Lashed-lug boat
Lashed-lug boats are ancient boat-building techniques of the Austronesian peoples. It is characterized by the use of raised lugs (also called "cleats") on the inner face of hull planks. These lugs have holes drilled in them so that other hull components such as ribs, thwarts or other structural components can be tied to them with natural fiber ropes (hence "lashed"). This allows a structure to be put together without any metal fastenings. The planks are further stitched together edge-to-edge by sewing or using dowels unto a dugout keel and the solid carved wood pieces that form the caps for the prow and stern. Characteristically, the shell of the boat is created first, prior to being lashed unto ribs. The seams between planks are also sealed with absorbent tapa bark and fiber that expands when wet or caulked with resin-based preparations.
This shipbuilding tradition is considered to be an example of parallel evolution, as it is found in Scandinavian boats covering a period from 400 BCE to the 9th century AD. There, the term "cleat" is applied to the blocks carved out of the hull planks, and essentially the same role is performed as with the "lugs" in lashed lug construction.

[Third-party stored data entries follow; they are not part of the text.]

Lemma breakdownTotal_fold entries (breakdown : gmap string BreakdownValue) :
  typedBreakdown breakdown ->
  breakdownTotal (fold_left countEntry entries breakdown)
  = (breakdownTotal breakdown
     + length (List.filter (fun e => negb (inheritedName (countedUnder e)))
                 entries))%nat.
Proof.
  revert breakdown. induction entries as [|e entries IH]; intros breakdown Htyped;
    simpl; [lia|].
  rewrite IH by (by apply countEntry_typed).
  rewrite breakdownTotal_countEntry by done.
  destruct (inheritedName (countedUnder e)); simpl; lia.
Qed.

Lemma getStats_fold_breakdown (tables : list (JsMap.t FeatureRegistryEntry.t))
    (total : nat) (breakdown : gmap string BreakdownValue) :
  snd (fold_left
         (fun '(total, breakdown) implementations =>
            ((total + JsMap.size implementations)%nat,
             fold_left countEntry (JsMap.values implementations) breakdown))
         tables (total, breakdown))
  = fold_left countEntry (flat_map JsMap.values tables) breakdown.
Proof.
  revert total breakdown.
  induction tables as [|impls tables IH]; intros total breakdown; simpl; [done|].
  by rewrite IH, fold_left_app.
Qed.

Lemma allEntries_values (r : t) :
  allEntries r = flat_map JsMap.values (JsMap.values (features r)).
Proof.
  unfold allEntries, JsMap.values at 2.
  induction (features r) as [|[k v] l IH]; simpl; [done|]. by rewrite IH.
Qed.

Lemma getStats_pluginBreakdown_fold (r : t) :
  pluginBreakdown (getStats r) = fold_left countEntry (allEntries r) ∅.
Proof.
  unfold getStats.
  pose proof (getStats_fold_breakdown (JsMap.values (features r)) 0 ∅) as Hfold.
  destruct (fold_left _ _ _) as [total breakdown]. simpl in *.
  by rewrite allEntries_values.
Qed.

Lemma length_allEntries (r : t) :
  length (allEntries r)
  = list_sum (List.map JsMap.size (JsMap.values (features r))).
Proof.
  unfold allEntries, JsMap.values, JsMap.size.
  induction (features r) as [|[k v] l IH]; simpl; [done|].
  by rewrite length_app, length_map, IH.
Qed.

(** X7. What [getStats] reports under a name is determined by the number
    of registered implementations counted under it (those registered by the
    plugin of that name, and under "unknown" those registered with no plugin
    or with the empty string as plugin).  A name under which none is counted
    is not in the breakdown.  Otherwise the breakdown holds that number,
    unless the name is one of [Object.prototype]: then it holds a string
    instead of a number ("constructor", "toString", ...), or nothing at all
    ("__proto__"). *)
Theorem getStats_pluginBreakdown (r : t) (pluginId : string) :
  pluginBreakdown (getStats r) !! pluginId
  = breakdownOf pluginId (countFor pluginId (allEntries r)).
Proof.
  rewrite getStats_pluginBreakdown_fold.
  by rewrite (countEntry_fold_lookup _ _ pluginId 0).
Qed.

(** X8. The numbers in the breakdown of [getStats] add up to the number of
    registered implementations that are not counted under a name of
    [Object.prototype]; when there is no such implementation they add up to
    [totalImplementations]: every implementation is then counted under
    exactly one name. *)
Theorem getStats_breakdown_total (r : t) :
  breakdownTotal (pluginBreakdown (getStats r))
  = length (List.filter (fun e => negb (inheritedName (countedUnder e)))
              (allEntries r)) /\
  ((forall entry,
      In entry (allEntries r) -> inheritedName (countedUnder entry) = false) ->
   breakdownTotal (pluginBreakdown (getStats r))
   = totalImplementations (getStats r)).
Proof.
  assert (breakdownTotal (pluginBreakdown (getStats r))
          = length (List.filter
                      (fun e => negb (inheritedName (countedUnder e)))
                      (allEntries r))) as Htotal.
  { rewrite getStats_pluginBreakdown_fold, breakdownTotal_fold by done.
    unfold breakdownTotal. by rewrite map_fold_empty. }
  split; [exact Htotal|]. intros Hnames.
  rewrite Htotal, FeatureRegistryFacts.getStats_totalImplementations.
  rewrite <- length_allEntries. f_equal. clear Htotal. revert Hnames.
  induction (allEntries r) as [|e entries IH]; intros Hnames; [done|]. simpl.
  rewrite (Hnames e) by (by left). simpl. f_equal.
  apply IH. intros entry Hin. apply Hnames. by right.
Qed.

(** *** The overview of all features *)

Import RegistryQueries QuerySpec.

Lemma fold_left_app_flat_map {A B : Type} (g : A -> list B) (l : list A)
    (acc : list B) :
  fold_left (fun result a => result ++ g a) l acc = acc ++ flat_map g l.
Proof.
  revert acc. induction l as [|a l IH]; intros acc; simpl.
  - by rewrite app_nil_r.
  - by rewrite IH, <- app_assoc.
Qed.

Lemma getAllFeatures_flat_map (r : t) :
  getAllFeatures r
  = flat_map (fun binding => overview r (fst binding) (snd binding))
      (features r).
Proof.
  unfold getAllFeatures, JsMap.entries.
  rewrite <- (app_nil_l (flat_map _ _)).
  generalize (@nil FeatureOverview.t).
  induction (features r) as [|[featureId impls] l IH]; intros acc; simpl.
  - by rewrite app_nil_r.
  - by rewrite IH, <- app_assoc.
Qed.

Lemma overview_nonempty (r : t) featureId first rest :
  overview r featureId (first :: rest)
  = [FeatureOverview.mk featureId
       (Feature.name (FeatureRegistryEntry.feature (snd first)))
       (Feature.description (FeatureRegistryEntry.feature (snd first)))
       (List.map
          (fun kv =>
             ImplementationInfo.mk (fst kv)
               (bool_decide (defaultImplementations r !! featureId
                             = Some (fst kv)))
               (FeatureRegistryEntry.pluginId (snd kv)))
          (first :: rest))].
Proof.
  unfold overview. destruct first as [k e].
  change (JsMap.values ((k, e) :: rest)) with (e :: JsMap.values rest).
  cbv iota zeta beta. do 2 f_equal. unfold JsMap.entries.
  set (info := fun kv : string * FeatureRegistryEntry.t => ImplementationInfo.mk _ _ _).
  generalize ((k, e) :: rest). intros l.
  enough (forall acc,
            fold_left
              (fun impls '(implName, entry) =>
                 impls ++
                 [ImplementationInfo.mk implName
                    (bool_decide (defaultImplementations r !! featureId
                                  = Some implName))
                    (FeatureRegistryEntry.pluginId entry)])
              l acc
            = acc ++ List.map info l) as Hfold by apply (Hfold []).
  induction l as [|[k' e'] l IH]; intros acc; simpl.
  - by rewrite app_nil_r.
  - rewrite IH, <- app_assoc. reflexivity.
Qed.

In the Scandinavian archaeological examples, planks may be sewn together, held with iron fastenings or with treenails. The two regional uses of this method are considered cases of independent invention of one of a limited number of solutions to the same boat-building problem.

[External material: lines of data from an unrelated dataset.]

(** * CompileTimeFSM: the template-based finite state machine of FSM.hpp

    FSM.hpp encodes states and events as C++ types, transitions as
    specialisations of [FSM_Transition], diagnostic names as specialisations
    of [FSM_State_Name] and lifecycle hooks as specialisations of
    [FSM_On_Enter], [FSM_On_Exit] and [FSM_On_Tick].  A translation unit is a
    sequence of uses of the [NEW_*] macros; the compiler turns it into a set
    of specialisations against which [FSM<State>::dispatch<Event>] is
    instantiated.

    The embedding keeps that structure.  A C++ type is its identifier, a
    translation unit is a list of macro uses, the compiler's table of
    specialisations is a record of finite maps, and an instantiation either
    succeeds with a value and the calls it performs, or is ill-formed. *)

From stdpp Require Import base strings gmap list.

(** ** C++ types, by identifier *)

Abbreviation ty := string (only parsing).

(** The three marker classes of FSM.hpp. [FSM_CriticalEvent] derives from
    [FSM_Event]. *)
Inductive base : Type :=
| FSM_State
| FSM_Event
| FSM_CriticalEvent.

#[global] Instance base_eq_dec : EqDecision base.
Proof. solve_decision. Defined.

(** [std::is_base_of_v<b, D>] for a struct [D] whose direct base is [d]. *)
Definition is_base_of (b d : base) : bool :=
  match b, d with
  | FSM_State, FSM_State => true
  | FSM_Event, FSM_Event => true
  | FSM_Event, FSM_CriticalEvent => true
  | FSM_CriticalEvent, FSM_CriticalEvent => true
  | _, _ => false
  end.

(** The body of a hook.  The hooks of the example stream one line to
    [std::cout]; a body is kept as the text it streams. *)
Abbreviation code := string (only parsing).

Definition endl : string := String (Ascii.ascii_of_nat 10) EmptyString.

(** ** Translation units: the macro DSL *)

Inductive decl : Type :=
| NEW_STATE (state : string)
| NEW_EVENT (event : string)
| NEW_CRITICAL_EVENT (event : string)
| NEW_TRANSITION (currentState event nextState : ty)
| NEW_GENERIC_TRANSITION (event nextState : ty)
| NEW_ON_ENTER_ACTION (state : ty) (body : code)
| NEW_ON_EXIT_ACTION (state : ty) (body : code)
| NEW_ON_TICK_ACTION (state : ty) (body : code).

#[global] Instance decl_eq_dec : EqDecision decl.
Proof. solve_decision. Defined.

(** ** Ill-formed programs *)

Inductive compile_error : Type :=
| redefinition (what : string) (T : ty)
| constraints_not_satisfied (concept : string) (T : ty)
| static_assertion_failed (concept : string) (T : ty)
| incomplete_type (template : string) (T : ty).

Inductive result (A : Type) : Type :=
| Ok (a : A)
| Ill_formed (e : compile_error).

Arguments Ok {A} a.
Arguments Ill_formed {A} e.

#[global] Instance result_ret : MRet result := @Ok.
#[global] Instance result_bind : MBind result := λ A B f m,
  match m with
  | Ok a => f a
  | Ill_formed e => Ill_formed e
  end.

(** ** The specialisations known to the compiler *)

Record registry : Type := Registry {
  (** every struct defined so far, with its direct base *)
  structs : gmap ty base;
  (** explicit specialisations of [FSM_State_Name] *)
  State_Name : gmap ty string;
  (** explicit specialisations [FSM_Transition<currentState, event>] *)
  Transition_explicit : gmap (ty * ty) ty;
  (** partial specialisations [FSM_Transition<State, event>], by event *)
  Transition_partial : gmap ty ty;
  (** explicit specialisations of the three hook templates *)
  On_Enter : gmap ty code;
  On_Exit : gmap ty code;
  On_Tick : gmap ty code
}.

Definition no_declarations : registry :=
  Registry ∅ ∅ ∅ ∅ ∅ ∅ ∅.

(** *** The concepts *)

Definition derived_from (b : base) (r : registry) (T : ty) : bool :=
  match structs r !! T with
  | Some d => is_base_of b d
  | None => false
  end.

Definition derived_FSM_State : registry → ty → bool := derived_from FSM_State.
Definition derived_FSM_Event : registry → ty → bool := derived_from FSM_Event.
Definition derived_FSM_CriticalEvent : registry → ty → bool :=
  derived_from FSM_CriticalEvent.

(** *** Elaboration of one macro use *)

Definition define_struct (T : ty) (b : base) (r : registry) : result registry :=
  match structs r !! T with
  | Some _ => Ill_formed (redefinition "struct" T)
  | None =>
      Ok (Registry (<[T := b]> (structs r)) (State_Name r)
            (Transition_explicit r) (Transition_partial r)
            (On_Enter r) (On_Exit r) (On_Tick r))
  end.

Definition specialize_State_Name (T : ty) (name : string) (r : registry)
  : result registry :=
  match State_Name r !! T with
  | Some _ => Ill_formed (redefinition "FSM_State_Name" T)
  | None =>
      Ok (Registry (structs r) (<[T := name]> (State_Name r))
            (Transition_explicit r) (Transition_partial r)
            (On_Enter r) (On_Exit r) (On_Tick r))
  end.

Definition require (concept : string) (holds : registry → ty → bool)
    (r : registry) (T : ty) : result unit :=
  if holds r T then Ok () else Ill_formed (constraints_not_satisfied concept T).

Definition static_assert (concept : string) (holds : registry → ty → bool)
    (r : registry) (T : ty) : result unit :=
  if holds r T then Ok () else Ill_formed (static_assertion_failed concept T).

Definition specialize_hook (template : string) (state : ty)
    (table : gmap ty code) (body : code) : result (gmap ty code) :=
  match table !! state with
  | Some _ => Ill_formed (redefinition template state)
  | None => Ok (<[state := body]> table)
  end.

Definition declare (d : decl) (r : registry) : result registry :=
  match d with
  | NEW_STATE state =>
      r ← define_struct ("s_" +:+ state) FSM_State r;
      specialize_State_Name ("s_" +:+ state) ("s_" +:+ state) r
  | NEW_EVENT event =>
      r ← define_struct ("e_" +:+ event) FSM_Event r;
      specialize_State_Name ("e_" +:+ event) ("e_" +:+ event) r
  | NEW_CRITICAL_EVENT event =>
      define_struct ("ce_" +:+ event) FSM_CriticalEvent r
  | NEW_TRANSITION currentState event nextState =>
      _ ← require "derived_FSM_State" derived_FSM_State r currentState;
      _ ← require "derived_FSM_Event" derived_FSM_Event r event;
      _ ← static_assert "derived_FSM_State" derived_FSM_State r nextState;
      match Transition_explicit r !! (currentState, event) with
      | Some _ => Ill_formed (redefinition "FSM_Transition" currentState)
      | None =>
          Ok (Registry (structs r) (State_Name r)
                (<[(currentState, event) := nextState]> (Transition_explicit r))
                (Transition_partial r)
                (On_Enter r) (On_Exit r) (On_Tick r))
      end
  | NEW_GENERIC_TRANSITION event nextState =>
      _ ← require "derived_FSM_Event" derived_FSM_Event r event;
      _ ← static_assert "derived_FSM_State" derived_FSM_State r nextState;
      match Transition_partial r !! event with
      | Some _ => Ill_formed (redefinition "FSM_Transition" event)
      | None =>
          Ok (Registry (structs r) (State_Name r)
                (Transition_explicit r)
                (<[event := nextState]> (Transition_partial r))
                (On_Enter r) (On_Exit r) (On_Tick r))
      end
  | NEW_ON_ENTER_ACTION state body =>
      _ ← require "derived_FSM_State" derived_FSM_State r state;
      t ← specialize_hook "FSM_On_Enter" state (On_Enter r) body;
      Ok (Registry (structs r) (State_Name r) (Transition_explicit r)
            (Transition_partial r) t (On_Exit r) (On_Tick r))
  | NEW_ON_EXIT_ACTION state body =>
      _ ← require "derived_FSM_State" derived_FSM_State r state;
      t ← specialize_hook "FSM_On_Exit" state (On_Exit r) body;
      Ok (Registry (structs r) (State_Name r) (Transition_explicit r)
            (Transition_partial r) (On_Enter r) t (On_Tick r))
  | NEW_ON_TICK_ACTION state body =>
      _ ← require "derived_FSM_State" derived_FSM_State r state;
      t ← specialize_hook "FSM_On_Tick" state (On_Tick r) body;
      Ok (Registry (structs r) (State_Name r) (Transition_explicit r)
            (Transition_partial r) (On_Enter r) (On_Exit r) t)
  end.

Fixpoint translate (tu : list decl) (r : registry) : result registry :=
  match tu with
  | [] => Ok r
  | d :: tu => r ← declare d r; translate tu r
  end.

Definition compile (tu : list decl) : result registry :=
  translate tu no_declarations.

(** ** Template lookup *)

(** [FSM_Transition<CurrentState, Event>::next_state].  The primary template
    is constrained and never defined; an explicit specialisation is chosen
    before a partial one. *)
Definition FSM_Transition (r : registry) (CurrentState Event : ty) : option ty :=
  if derived_FSM_State r CurrentState && derived_FSM_Event r Event then
    match Transition_explicit r !! (CurrentState, Event) with
    | Some nextState => Some nextState
    | None => Transition_partial r !! Event
    end
  else None.

Definition can_handle_event (r : registry) (State Event : ty) : bool :=
  bool_decide (is_Some (FSM_Transition r State Event)).

(** [FSM_State_Name<T>::name]; the primary template is never defined. *)
Definition FSM_State_Name (r : registry) (T : ty) : result string :=
  match State_Name r !! T with
  | Some name => Ok name
  | None => Ill_formed (incomplete_type "FSM_State_Name" T)
  end.

(** ** Run-time behaviour *)

(** What a call does that the outside can see: a call of one of the hooks'
    [exec], or text streamed to [std::cout] by the framework itself. *)
Inductive effect : Type :=
| exec_On_Enter (State : ty)
| exec_On_Exit (State : ty)
| exec_On_Tick (State : ty)
| cout (text : string).

#[global] Instance effect_eq_dec : EqDecision effect.
Proof. solve_decision. Defined.

(** [FSM<State>] has no data member: the object is its template argument. *)
Record FSM : Type := FSM_in { state : ty }.

#[global] Instance FSM_eq_dec : EqDecision FSM.
Proof. solve_decision. Defined.

(** *** Calls

    A call either is ill-formed, so that the program does not exist, or
    returns a value after a sequence of observable effects.  Sequencing two
    calls appends their effects. *)
Definition traced (A : Type) : Type := result (A * list effect).

#[global] Instance traced_ret : MRet traced := λ A a, Ok (a, []).
#[global] Instance traced_bind : MBind traced := λ A B f m,
  match m with
  | Ok (a, out) =>
      match f a with
      | Ok (b, out') => Ok (b, out ++ out')
      | Ill_formed e => Ill_formed e
      end
  | Ill_formed e => Ill_formed e
  end.

(** One observable effect. *)
Definition perform (e : effect) : traced unit := Ok ((), [e]).

(** A step the compiler takes while instantiating the call: it has no
    effect at run time, and the call is ill-formed when it fails. *)
Definition instantiate {A} (c : result A) : traced A :=
  match c with
  | Ok a => Ok (a, [])
  | Ill_formed e => Ill_formed e
  end.

(** [typename FSM_Transition<State, Event>::next_state] *)
Definition next_state (r : registry) (State Event : ty) : result ty :=
  match FSM_Transition r State Event with
  | Some nextState => Ok nextState
  | None => Ill_formed (incomplete_type "FSM_Transition" State)
  end.

(** [FSM_Debug_Printer<State, Event>::print_unhandled_event()] *)
Definition print_unhandled_event (r : registry) (State Event : ty)
  : traced unit :=
  event_name ← instantiate (FSM_State_Name r Event);
  state_name ← instantiate (FSM_State_Name r State);
  perform (cout ("[FSM DEBUG]: Unhandled event <" +:+ event_name
                   +:+ "> in state <" +:+ state_name +:+ ">" +:+ endl)).

(** [FSM<State>::FSM()] *)
Definition FSM_ctor (r : registry) (State : ty) : traced FSM :=
  _ ← instantiate (require "derived_FSM_State" derived_FSM_State r State);
  _ ← perform (exec_On_Enter State);
  mret (FSM_in State).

Lashed-lug construction has been used on a wide size range of vessels, from small craft, such as logboats that have had planks added to their sides to increase their freeboard, to large plank-built ships. It is found in traditional boats of Maritime Southeast Asia, Melanesia, Madagascar, Micronesia, and Polynesia. It forms part of the maritime technology associated with Austronesian peoples in their spread throughout the islands of the Indo-Pacific. The oldest recovered remains of ships of lashed-lug construction is the Pontian boat of Malaysia dated to at around c.260–430 CE.